親切なおじさんが、背後で大きな手を振っていた。
———橋を渡った反対側のところに……
———魚のお面被って……
———ミニミニ屋台から、くらげっぽい風鈴ちゃらちゃら……
ジュース屋台のおじさんの言葉を、何度か頭の中で反芻する。初めは小走り。だんだん疲れてきたので、小夜子は次第に普通に歩き出す。考える余裕が生まれるにつれ、口の中に唾が湧いてくるのがわかった。
レモンジュースを飲みたい。
きっと、とてもおいしいだろう。
花火は終わっていた。
観覧席だった河原の草地から人がはけて、屋台の方へと流れてゆく。人波に逆行するように、小夜子は歩いた。
青々と伸びたクローバーの絨毯を踏んでゆく。夜の香りと草の匂いが混ざって、独特の気配がゆらゆら立ち昇っている。
小夜子は、ついに紅い橋に辿り着いた。
随分と祭りの中心地から離れてしまった。群衆でごった返して歩きにくかったあそことは違い、ここは人気もまばらで、すいすいと歩くことができる。

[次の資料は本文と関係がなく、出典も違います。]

(* ===== verification/DeepCopySpec.v ===== *)
(** Deep copies of the resource types share no memory with their originals. *)
From stdpp Require Import base option list gmap strings.
From S2P Require Import Prelude GoMemory DeepCopy.
From Stdlib Require Import ZArith.

Section laws.
Context `{ForeignCopyLaws}.

#[export] Instance TypeMeta_laws : GoTypeLaws gcell gTypeMeta.
Proof. apply flat_laws; [by intros m; eexists|done]. Qed.

(** Copying a struct is copying the tuple of its fields. *)
Local Tactic Notation "struct_laws" constr(f) constr(g) reference(d) :=
  apply (iso_laws f g);
    [intros x; repeat match goal with x : _ * _ |- _ => destruct x end; done|done|];
  intros h x; cbn; unfold d; destruct x; cbn;
  repeat match goal with |- (?m ≫= _) = _ => destruct m as [[? ?]|]; cbn; [|done] end; done.

Definition FieldValidation_of (t : string * string * string * string * string * gptr Z * gptr Z * bool * string) : gFieldValidation :=
  let '(x0, x1, x2, x3, x4, x5, x6, x7, x8) := t in
  {| gfv_Name := x0; gfv_FieldPath := x1; gfv_Type := x2; gfv_CEL := x3; gfv_Regex := x4;
     gfv_Min := x5; gfv_Max := x6; gfv_Required := x7; gfv_Message := x8 |}.

#[export] Instance FieldValidation_laws : GoTypeLaws gcell gFieldValidation.
Proof using All. struct_laws FieldValidation_fields FieldValidation_of FieldValidation_DeepCopyInto. Qed.
#[local] Opaque FieldValidation_DeepCopyInto.

Definition ValidationRule_of (t : string * string * string * string * gslice gFieldValidation * gslice string) : gValidationRule :=
  let '(x0, x1, x2, x3, x4, x5) := t in
  {| gvr_Kind := x0; gvr_Group := x1; gvr_Version := x2; gvr_Rule := x3; gvr_FieldValidations :=
     x4; gvr_TargetNamespaces := x5 |}.

#[export] Instance ValidationRule_laws : GoTypeLaws gcell gValidationRule.
Proof using All. struct_laws ValidationRule_fields ValidationRule_of ValidationRule_DeepCopyInto. Qed.
#[local] Opaque ValidationRule_DeepCopyInto.

Definition KubeTemplatePolicySpec_of (t : string * gslice gValidationRule) : gKubeTemplatePolicySpec :=
  let '(x0, x1) := t in
  {| gps_SourceNamespace := x0; gps_ValidationRules := x1 |}.

#[export] Instance KubeTemplatePolicySpec_laws : GoTypeLaws gcell gKubeTemplatePolicySpec.
Proof using All. struct_laws KubeTemplatePolicySpec_fields KubeTemplatePolicySpec_of KubeTemplatePolicySpec_DeepCopyInto. Qed.
#[local] Opaque KubeTemplatePolicySpec_DeepCopyInto.

Definition KubeTemplatePolicyStatus_of (t : bool * Z * option gTime * Z * Z) : gKubeTemplatePolicyStatus :=
  let '(x0, x1, x2, x3, x4) := t in
  {| gpst_Active := x0; gpst_TemplatesUsing := x1; gpst_LastValidationTime := x2;
     gpst_ValidationSuccesses := x3; gpst_ValidationFailures := x4 |}.

#[export] Instance KubeTemplatePolicyStatus_laws : GoTypeLaws gcell gKubeTemplatePolicyStatus.
Proof using All. struct_laws KubeTemplatePolicyStatus_fields KubeTemplatePolicyStatus_of KubeTemplatePolicyStatus_DeepCopyInto. Qed.
#[local] Opaque KubeTemplatePolicyStatus_DeepCopyInto.

Definition KubeTemplatePolicy_of (t : gTypeMeta * gObjectMeta * gKubeTemplatePolicySpec * gKubeTemplatePolicyStatus) : gKubeTemplatePolicy :=
  let '(x0, x1, x2, x3) := t in
  {| gp_TypeMeta := x0; gp_ObjectMeta := x1; gp_Spec := x2; gp_Status := x3 |}.

#[export] Instance KubeTemplatePolicy_laws : GoTypeLaws gcell gKubeTemplatePolicy.
Proof using All. struct_laws KubeTemplatePolicy_fields KubeTemplatePolicy_of KubeTemplatePolicy_DeepCopyInto. Qed.
#[local] Opaque KubeTemplatePolicy_DeepCopyInto.

Definition KubeTemplatePolicyList_of (t : gTypeMeta * gListMeta * gslice gKubeTemplatePolicy) : gKubeTemplatePolicyList :=
  let '(x0, x1, x2) := t in
  {| gpl_TypeMeta := x0; gpl_ListMeta := x1; gpl_Items := x2 |}.

#[export] Instance KubeTemplatePolicyList_laws : GoTypeLaws gcell gKubeTemplatePolicyList.
Proof using All. struct_laws KubeTemplatePolicyList_fields KubeTemplatePolicyList_of KubeTemplatePolicyList_DeepCopyInto. Qed.
#[local] Opaque KubeTemplatePolicyList_DeepCopyInto.

Definition Template_of (t : gRawExtension * bool * bool) : gTemplate :=
  let '(x0, x1, x2) := t in
  {| gt_Object := x0; gt_Replace := x1; gt_Referenced := x2 |}.

#[export] Instance Template_laws : GoTypeLaws gcell gTemplate.
Proof using All. struct_laws Template_fields Template_of Template_DeepCopyInto. Qed.
#[local] Opaque Template_DeepCopyInto.

Definition KubeTemplateSpec_of (t : gslice gTemplate) : gKubeTemplateSpec :=
  let x0 := t in
  {| gs_Templates := x0 |}.

#[export] Instance KubeTemplateSpec_laws : GoTypeLaws gcell gKubeTemplateSpec.
Proof using All. struct_laws KubeTemplateSpec_fields KubeTemplateSpec_of KubeTemplateSpec_DeepCopyInto. Qed.
#[local] Opaque KubeTemplateSpec_DeepCopyInto.

Definition KubeTemplateStatus_of (t : string * string * option gTime * option gTime * Z * Z * option gTime * Z * Z * option gTime * Z * Z * string * string * option gTime) : gKubeTemplateStatus :=
  let '(x0, x1, x2, x3, x4, x5, x6, x7, x8, x9, x10, x11, x12, x13, x14) := t in
  {| gst_Status := x0; gst_ProcessingPhase := x1; gst_QueuedAt := x2; gst_ProcessedAt := x3;
     gst_RetryCount := x4; gst_RetryCycle := x5; gst_LastReconcileTime := x6; gst_ResourcesTotal
     := x7; gst_ResourcesSynced := x8; gst_LastDriftDetected := x9; gst_DriftDetectionCount :=
     x10; gst_DryRunChecks := x11; gst_AppliedSpecHash := x12; gst_PausedReason := x13;
     gst_PausedAt := x14 |}.

#[export] Instance KubeTemplateStatus_laws : GoTypeLaws gcell gKubeTemplateStatus.
Proof using All. struct_laws KubeTemplateStatus_fields KubeTemplateStatus_of KubeTemplateStatus_DeepCopyInto. Qed.
#[local] Opaque KubeTemplateStatus_DeepCopyInto.

Definition KubeTemplate_of (t : gTypeMeta * gObjectMeta * gKubeTemplateSpec * gKubeTemplateStatus) : gKubeTemplate :=
  let '(x0, x1, x2, x3) := t in
  {| gkt_TypeMeta := x0; gkt_ObjectMeta := x1; gkt_Spec := x2; gkt_Status := x3 |}.

#[export] Instance KubeTemplate_laws : GoTypeLaws gcell gKubeTemplate.
Proof using All. struct_laws KubeTemplate_fields KubeTemplate_of KubeTemplate_DeepCopyInto. Qed.
#[local] Opaque KubeTemplate_DeepCopyInto.

Definition KubeTemplateList_of (t : gTypeMeta * gListMeta * gslice gKubeTemplate) : gKubeTemplateList :=
  let '(x0, x1, x2) := t in
  {| gktl_TypeMeta := x0; gktl_ListMeta := x1; gktl_Items := x2 |}.

#[export] Instance KubeTemplateList_laws : GoTypeLaws gcell gKubeTemplateList.
Proof using All. struct_laws KubeTemplateList_fields KubeTemplateList_of KubeTemplateList_DeepCopyInto. Qed.
#[local] Opaque KubeTemplateList_DeepCopyInto.

Lemma DeepCopyObject_ok {T} `{GoTypeLaws gcell T} `{!InCell gcell T} (x : gptr T) (h : memory gcell) v F :
  x ≠ PNil → look h x = Some (v, F) →
  ∃ x' h', DeepCopyObject x h = Some (Some x', h') ∧ independent x h x' h'.
Proof using Type.
  intros Hx Hl. destruct (deepcopy_independent x h v F Hl) as (x' & h' & Hc & Hi).
  exists x', h'. split; [|done]. unfold DeepCopyObject, DeepCopy. rewrite Hc. simpl.
  destruct x' as [|l]; [|done]. exfalso. destruct x as [|l]; [done|]. simpl in Hc.
  by apply bind_Some in Hc as ([q h1] & _ & [=]).
Qed.

(** C12.  The deep copies of templates, policies and lists of them: the copy of nil is the
    nil object; a copy of an object whose references are valid always exists, looks like
    the original, and the two are independent, so that no later write to the memory of
    one of them, through whatever pointer or slice, shows in the other. *)
Theorem deep_copies_independent (h : memory gcell) :
  (∀ (x : gptr gKubeTemplate) v F, x ≠ PNil → look h x = Some (v, F) →
     ∃ x' h', KubeTemplate_DeepCopyObject x h = Some (Some x', h') ∧ independent x h x' h') ∧
  (∀ (x : gptr gKubeTemplateList) v F, x ≠ PNil → look h x = Some (v, F) →
     ∃ x' h', KubeTemplateList_DeepCopyObject x h = Some (Some x', h') ∧ independent x h x' h') ∧
  (∀ (x : gptr gKubeTemplatePolicy) v F, x ≠ PNil → look h x = Some (v, F) →
     ∃ x' h', KubeTemplatePolicy_DeepCopyObject x h = Some (Some x', h') ∧ independent x h x' h') ∧
  (∀ (x : gptr gKubeTemplatePolicyList) v F, x ≠ PNil → look h x = Some (v, F) →
     ∃ x' h', KubeTemplatePolicyList_DeepCopyObject x h = Some (Some x', h') ∧ independent x h x' h') ∧
  KubeTemplate_DeepCopyObject PNil h = Some (None, h) ∧
  KubeTemplatePolicy_DeepCopyObject PNil h = Some (None, h).
Proof using All. split_and!; [intros x v F; apply DeepCopyObject_ok..|done|done]. Qed.
End laws.

(** ** A policy in memory, with metadata that is a list of labels *)
#[local] Instance ex_foreign : ForeignTypes :=
  {| gObjectMeta := gslice string; gListMeta := string; gRawExtension := gptr string; gTime := gptr Z;
     foreign_cell := unit |}.
#[local] Instance ex_copies : ForeignCopies :=
  {| ObjectMeta_GoType := gslice_GoType (cell := gcell) (T := string) : GoType gcell gObjectMeta;
     ListMeta_GoType := string_GoType (cell := gcell) : GoType gcell gListMeta;
     RawExtension_GoType := gptr_GoType (cell := gcell) (T := string) : GoType gcell gRawExtension;
     Time_GoType := gptr_GoType (cell := gcell) (T := Z) : GoType gcell gTime |}.
#[local] Instance ex_laws : ForeignCopyLaws.
Proof.
  split; [exact (gslice_laws (cell := gcell) (T := string))|exact (string_laws (cell := gcell))
    |exact (gptr_laws (cell := gcell) (T := string))|exact (gptr_laws (cell := gcell) (T := Z))].
Qed.

Definition ex_memory : memory gcell :=
  {[ 1%positive := [CKubeTemplatePolicy
       {| gp_TypeMeta := {| gtm_Kind := "KubeTemplatePolicy"; gtm_APIVersion := "v1alpha1" |};
          gp_ObjectMeta := (GSlice 4%positive 1 : gslice string);
          gp_Spec := {| gps_SourceNamespace := "team"; gps_ValidationRules := GSlice 2%positive 1 |};
          gp_Status := {| gpst_Active := true; gpst_TemplatesUsing := 0; gpst_LastValidationTime := None;
                          gpst_ValidationSuccesses := 0; gpst_ValidationFailures := 0 |} |}];
     2%positive := [CValidationRule
       {| gvr_Kind := "ConfigMap"; gvr_Group := ""; gvr_Version := "v1"; gvr_Rule := "";
          gvr_FieldValidations := GSlice 3%positive 1; gvr_TargetNamespaces := GSlice 4%positive 2 |}];
     3%positive := [CFieldValidation
       {| gfv_Name := "size"; gfv_FieldPath := "data.replicas"; gfv_Type := "range"; gfv_CEL := "";
          gfv_Regex := ""; gfv_Min := PRef 5%positive; gfv_Max := PNil; gfv_Required := false; gfv_Message := "" |}];
     4%positive := [CString "team"; CString "shared"];
     5%positive := [CInt 1] ]}.

Definition ex_policy : gptr gKubeTemplatePolicy := PRef 1%positive.
Definition ex_seen : dval * gset gloc := default (DNil, ∅) (look ex_memory ex_policy).

Lemma deep_copies_independent_witness :
  ∃ x' h', KubeTemplatePolicy_DeepCopyObject ex_policy ex_memory = Some (Some x', h') ∧
    independent ex_policy ex_memory x' h'.
Proof.
  destruct (deep_copies_independent ex_memory) as (_ & _ & Hp & _).
  refine (Hp ex_policy ex_seen.1 ex_seen.2 _ _); [discriminate|vm_compute; reflexivity].
Defined.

ポツリ、ポツリと、狐面やヨーヨーをぶら下げた子供や、綿菓子を舐めるカップルなんかが通り過ぎてゆく。親子で大小のりんご飴を食べて歩いているのに出会った時は、絵柄の美しさに思わず見とれてしまった。
すうっと爽やかな香り。
見れば、向こうに小さな人影がある。
———看板もないのに、なんてわかりやすい。